The UK CMOs have accepted a recommendation that all children and young people who remain on the shielded patient list should be removed.

(Photo: Justin Paget/Getty Images)
(Photo: Justin Paget/Getty Images)

The recommendation follows an evidence review by researchers at University College London, who found that while COVID-19 does increase the risk of serious illness in children and young people with pre-existing medical conditions and disabilities, the risk overall remained low.

Guidance from the Royal College of Paediatrics and Child Health last summer advised that most children who were on the shielding list could be removed.

The only children who remained on the list following this guidance were those with risk of severe infection due to primary or drug-induced immunodeficiency, those with specific immunosuppression as part of their cancer therapy and those with severe lung disease or who have an impairment in ability to cough and clear airway secretions.

Shielded patient list

As a result of this latest advice these patients will also now be removed from the shielded patient list. NHS England said that patients will receive a letter from the government explaining this decision in the 'coming days'. An FAQ document explaining the decision is also available for clinicians.

People are no longer required to shield, but GPs and hospital doctors have been asked to maintain the shielded patient list in case the need to reintroduce shielding arises in future.

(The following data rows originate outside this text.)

(** * Dataset generation for defect segmentation: a shallow embedding

    This development embeds [generate_dataset.py] and checks the properties
    its design document states about it.  The embedding follows the script
    function by function:

    - binary64 arithmetic ([PyFloat]) for [int(triplets_len * split_ratio)]
      and for the train ratio [1.0 - val - test];
    - Python slicing ([PySeq]) with its negative-index and clamping rules;
    - [posixpath] ([PosixPath]): [join], [split], [basename], [splitext];
    - the insertion-ordered [dict] that holds the splits;
    - the pipeline itself, written in a small trace-and-exception monad whose
      events are the calls that touch the file system.

    What lives outside the script (the file system seen through [glob], the
    iteration order of a Python [set], the seeded shuffle of [random], image
    decoding and contour drawing of [cv2], and the defect detector) is an
    interface, [World].  A pair whose images cannot be read stops the run:
    [cv2.imread] returns [None], and the script fails where it first uses
    the missing image.  Writes go to directories the script has just
    created and are taken to succeed. *)

From Stdlib Require Import ZArith Lia Bool Ascii.
From Stdlib Require Import Floats.SpecFloat.
From stdpp Require Import base list strings gmap sorting.

Local Open Scope Z_scope.

(** ** Exceptions and results *)

Inductive exn : Type :=
  | OverflowError   (* int too large for a float, or int() of an infinity *)
  | ValueError      (* int() of a NaN *)
  | IndexError      (* list index out of range *)
  | KeyError        (* missing dictionary key *)
  | AttributeError  (* an attribute of [None]: [img.shape] of an unread image *)
  | OSError         (* a file that cannot be opened: FileNotFoundError and kin *)
  | Cv2Error.       (* cv2.error (TypeError in older bindings): not an image *)

Inductive result (A : Type) : Type :=
  | Ok (a : A)
  | Raise (e : exn).
Arguments Ok {A} a.
Arguments Raise {A} e.
Lemma last_frame_prompt_witness :
  exists evs,
    log (snd (generateAnimationFrames_of InlinePrompt
                (Scenario.service Scenario.two_entries_text) Scenario.parse
                Scenario.trim "A ball bouncing" 3 false Scenario.configured))
    = (log Scenario.configured ++ evs)%list
    /\ (forall frames,
           Resolved ["data:image/png;base64,iVBORw0KGgo0";
                     "data:image/png;base64,iVBORw0KGgo1";
                     "data:image/png;base64,iVBORw0KGgo2"] = Resolved frames ->
           exists c, nth_error (image_calls evs) (Z.to_nat (3 - 1)) = Some c)
    /\ forall c,
         nth_error (image_calls evs) (Z.to_nat (3 - 1)) = Some c ->
         exists cprev payload part prompt,
           nth_error (image_calls evs) (Z.to_nat (3 - 2)) = Some cprev
           /\ produced (call_outcome cprev) = Some ("data:image/png;base64," ++ payload)
           /\ (forall frames,
                  Resolved ["data:image/png;base64,iVBORw0KGgo0";
                            "data:image/png;base64,iVBORw0KGgo1";
                            "data:image/png;base64,iVBORw0KGgo2"] = Resolved frames ->
                  nth_error frames (Z.to_nat (3 - 2))
                  = Some ("data:image/png;base64," ++ payload))
           /\ base64ToPart ("data:image/png;base64," ++ payload) = Resolved part
           /\ references (call_parts c) = [part]
           /\ mimeType part = "image/png"
           /\ (occurs ","%char payload = false ->
               part = {| data := payload; mimeType := "image/png" |})
           /\ texts (call_parts c) = [prompt]
           /\ instructs_conclusion prompt = true.
Proof.
  apply (last_frame_prompt InlinePrompt
           (Scenario.service Scenario.two_entries_text) Scenario.parse
           Scenario.trim "A ball bouncing" 3 false Scenario.configured).
  - lia.
  - vm_compute. reflexivity.
Defined.

(** ** C5 and C10: frame counts below 1 *)

Lemma run_below_one v remote JSON_parse trim motionPrompt frameCount onProgress w :
  frameCount < 1 ->
  generateAnimationFrames_of v remote JSON_parse trim motionPrompt frameCount
    onProgress w
  = bind getAI (fun _ => ret []) w.
Proof.
  intros HN. apply Z.ltb_lt in HN.
  destruct v; simpl;
    unfold Storyboard.generateAnimationFrames, Inline.generateAnimationFrames;
    rewrite HN; reflexivity.
Qed.

(** C5, as stated, fails where no client can be resolved: with frame
    count 0 and no credential the call rejects instead of returning the
    empty sequence. *)
Lemma zero_frames_unconfigured_counterexample :
  generateAnimationFrames_of StoryboardDriven
    (Scenario.service Scenario.two_entries_text) Scenario.parse Scenario.trim
    "A ball bouncing" 0 true Scenario.unconfigured
  = (Rejected (JsError "API key is not configured. Please set the API_KEY environment variable."),
     Scenario.unconfigured)
  /\ fst (generateAnimationFrames_of StoryboardDriven
            (Scenario.service Scenario.two_entries_text) Scenario.parse Scenario.trim
            "A ball bouncing" 0 true Scenario.unconfigured)
     <> Resolved [].
Proof.
  split; [vm_compute; reflexivity|].
  vm_compute. discriminate.
Qed.

(** C5, amended.  For every frame count below 1 and either orchestrator,
    [generateAnimationFrames] makes no remote call and leaves the
    transcript as it was; it returns the empty sequence whenever the
    client can be resolved (it exists already, or the credential is set). *)
Theorem empty_run v remote JSON_parse trim motionPrompt frameCount onProgress w :
  frameCount < 1 ->
  log (snd (generateAnimationFrames_of v remote JSON_parse trim motionPrompt
              frameCount onProgress w)) = log w
  /\ (client_available w = true ->
      fst (generateAnimationFrames_of v remote JSON_parse trim motionPrompt
             frameCount onProgress w) = Resolved []).
Proof.
  intros HN. rewrite run_below_one by exact HN.
  destruct (client_available w) eqn:Hc.
  - destruct (getAI_available w Hc) as (ai & w1 & Hai & Hlog & _).
    rewrite (bind_resolved_first _ _ _ _ _ Hai). unfold ret. simpl.
    split; [exact Hlog|reflexivity].
  - rewrite (bind_rejected_first _ _ _ _ _ (getAI_unavailable w Hc)). simpl.
    split; [reflexivity|discriminate].
Qed.

Lemma empty_run_witness :
  log (snd (generateAnimationFrames_of InlinePrompt
              (Scenario.service Scenario.two_entries_text) Scenario.parse
              Scenario.trim "A ball bouncing" 0 true Scenario.configured))
  = log Scenario.configured
  /\ (client_available Scenario.configured = true ->
      fst (generateAnimationFrames_of InlinePrompt
             (Scenario.service Scenario.two_entries_text) Scenario.parse
             Scenario.trim "A ball bouncing" 0 true Scenario.configured)
      = Resolved []).
Proof.
  apply (empty_run InlinePrompt
           (Scenario.service Scenario.two_entries_text) Scenario.parse
           Scenario.trim "A ball bouncing" 0 true Scenario.configured).
  lia.
Defined.

(** C10.  Either orchestrator resolves the client before it looks at the
    frame count: where no client was initialised and the credential is
    absent, a call with a frame count below 1 throws the configuration
    error, not wrapped and with nothing done, instead of returning the
    empty sequence. *)
Theorem missing_credential_precedes_frame_count v remote JSON_parse trim
        motionPrompt frameCount onProgress w :
  frameCount < 1 ->
  aiInstance w = None ->
  env_API_KEY w = None ->
  generateAnimationFrames_of v remote JSON_parse trim motionPrompt frameCount
    onProgress w
  = (Rejected (JsError "API key is not configured. Please set the API_KEY environment variable."),
     w).
Proof.
  intros HN Hai Hkey. rewrite run_below_one by exact HN.
  apply bind_rejected_first. apply getAI_unavailable.
  unfold client_available. rewrite Hai, Hkey. reflexivity.
Qed.

Lemma missing_credential_precedes_frame_count_witness :
  generateAnimationFrames_of InlinePrompt
    (Scenario.service Scenario.two_entries_text) Scenario.parse Scenario.trim
    "A ball bouncing" 0 false Scenario.unconfigured
  = (Rejected (JsError "API key is not configured. Please set the API_KEY environment variable."),
     Scenario.unconfigured).
Proof.
  apply (missing_credential_precedes_frame_count InlinePrompt
           (Scenario.service Scenario.two_entries_text) Scenario.parse
           Scenario.trim "A ball bouncing" 0 false Scenario.unconfigured).
  - lia.
  - reflexivity.
  - reflexivity.
Defined.

(** ** C6: a bad storyboard entry *)

(** C6.  In the storyboard-driven orchestrator, for a frame count of at
    least 1: if the planner's answer parses to a storyboard one of whose
    entries has a description that is missing, empty or not a string, the
    run rejects, and its transcript holds no frame-generation call. *)
Theorem bad_description_fails_before_generation remote JSON_parse trim
        motionPrompt frameCount onProgress w r text parsedJson items :
  1 <= frameCount ->
  remote (planning_log w onProgress)
         (Storyboard.storyboard_request motionPrompt frameCount) = RemoteResponse r ->
  response_text r = Some text ->
  JSON_parse (trim text) = inr parsedJson ->
  get_property parsedJson "storyboard" = Resolved (Some (JArr items)) ->
  Exists (fun frame => bad_description frame = true) items ->
  exists e w' evs,
    Storyboard.generateAnimationFrames remote JSON_parse trim motionPrompt
      frameCount onProgress w = (Rejected e, w')
    /\ log w' = (log w ++ evs)%list
    /\ image_calls evs = [].
Proof.
  intros HN Hremote Htext Hparse Hget Hbad.
  unfold Storyboard.generateAnimationFrames.
  destruct (client_available w) eqn:Hc.
  2:{ rewrite (bind_rejected_first _ _ _ _ _ (getAI_unavailable w Hc)).
      eexists _, w, []. rewrite app_nil_r. repeat split. }
  destruct (getAI_available w Hc) as (ai & w1 & Hai & Hlog1 & _).
  rewrite (bind_resolved_first _ _ _ _ _ Hai).
  replace (frameCount <? 1)%Z with false by (symmetry; apply Z.ltb_ge; lia).
  unfold try_catch.
  set (w2 := snd (report onProgress "Analyzing motion and creating storyboard..." w1)).
  assert (Hrep : report onProgress "Analyzing motion and creating storyboard..." w1
                 = (Resolved tt, w2)).
  { unfold w2, report. destruct onProgress; reflexivity. }
  assert (Hlog2 : log w2 = planning_log w onProgress).
  { unfold w2, report, planning_log. rewrite <- Hlog1.
    destruct onProgress; simpl; [reflexivity|rewrite app_nil_r; reflexivity]. }
  rewrite (bind_resolved_first _ _ _ _ _ Hrep).
  destruct (Storyboard.generateStoryboard remote JSON_parse trim ai motionPrompt
              frameCount w2) as [[storyboard|e0] w3] eqn:Hsb.
  - exfalso.
    apply generateStoryboard_resolved in Hsb
      as (r' & text' & parsedJson' & items' & Hr' & Ht' & Hp' & Hg' & _ & Hdesc & _).
    rewrite Hlog2, Hremote in Hr'. inversion Hr'; subst r'.
    rewrite Htext in Ht'. inversion Ht'; subst text'.
    rewrite Hparse in Hp'. inversion Hp'; subst parsedJson'.
    rewrite Hget in Hg'. inversion Hg'; subst items'.
    apply frameDescriptions_resolved in Hdesc as [_ Hgood].
    apply Exists_exists in Hbad as (frame & Hin & Hframe).
    rewrite Forall_forall in Hgood. rewrite (Hgood frame Hin) in Hframe.
    discriminate Hframe.
  - pose proof (generateStoryboard_quiet _ _ _ _ _ _ _ _ _ Hsb) as (evs & Hlog3 & Himg).
    rewrite (bind_rejected_first _ _ _ _ _ Hsb).
    unfold bind, console_error, throw.
    exists (match e0 with
            | JsError message => JsError ("Failed to generate animation: " ++ message)
            | JsNonError _ => JsError "An unknown error occurred while generating the animation."
            end),
           (record (EvConsoleError "Animation Generation Error:" (LoggedThrown e0)) w3),
           ((if onProgress
             then [EvProgress "Analyzing motion and creating storyboard..."]
             else []) ++ evs ++ [EvConsoleError "Animation Generation Error:" (LoggedThrown e0)])%list.
    split; [destruct e0; reflexivity|].
    split.
    + rewrite log_record, Hlog3, Hlog2. unfold planning_log.
      rewrite <- !app_assoc. reflexivity.
    + rewrite !image_calls_app, Himg. destruct onProgress; reflexivity.
Qed.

The Welsh government has also confirmed that all children and young people will be removed from the shielding list. The government said the change would affect around 2,700 young people who are currently on the list. All those affected will also receive a letter explaining the changes.

Welsh minister for health and social services, Eluned Morgan, said: 'We have taken a cautious, data-driven approach throughout this pandemic and continue to do so. We have looked carefully at the data from the past 18 months and are reassured that children and young people previously considered clinically extremely vulnerable should no longer be included on the shielding patient list due to the risk of serious illness or death from coronavirus being extremely low.

'Children and young people have been severely affected by the pandemic, with many missing school and meeting family and friends. The change to the shielding patient list will ensure that only people who really need to follow this advice stay on the list.'

Children aged 12 to 15 with specific health conditions or who live with individuals who are immunosuppressed are eligible for COVID-19 vaccinations, along with all young people aged 16 and 17.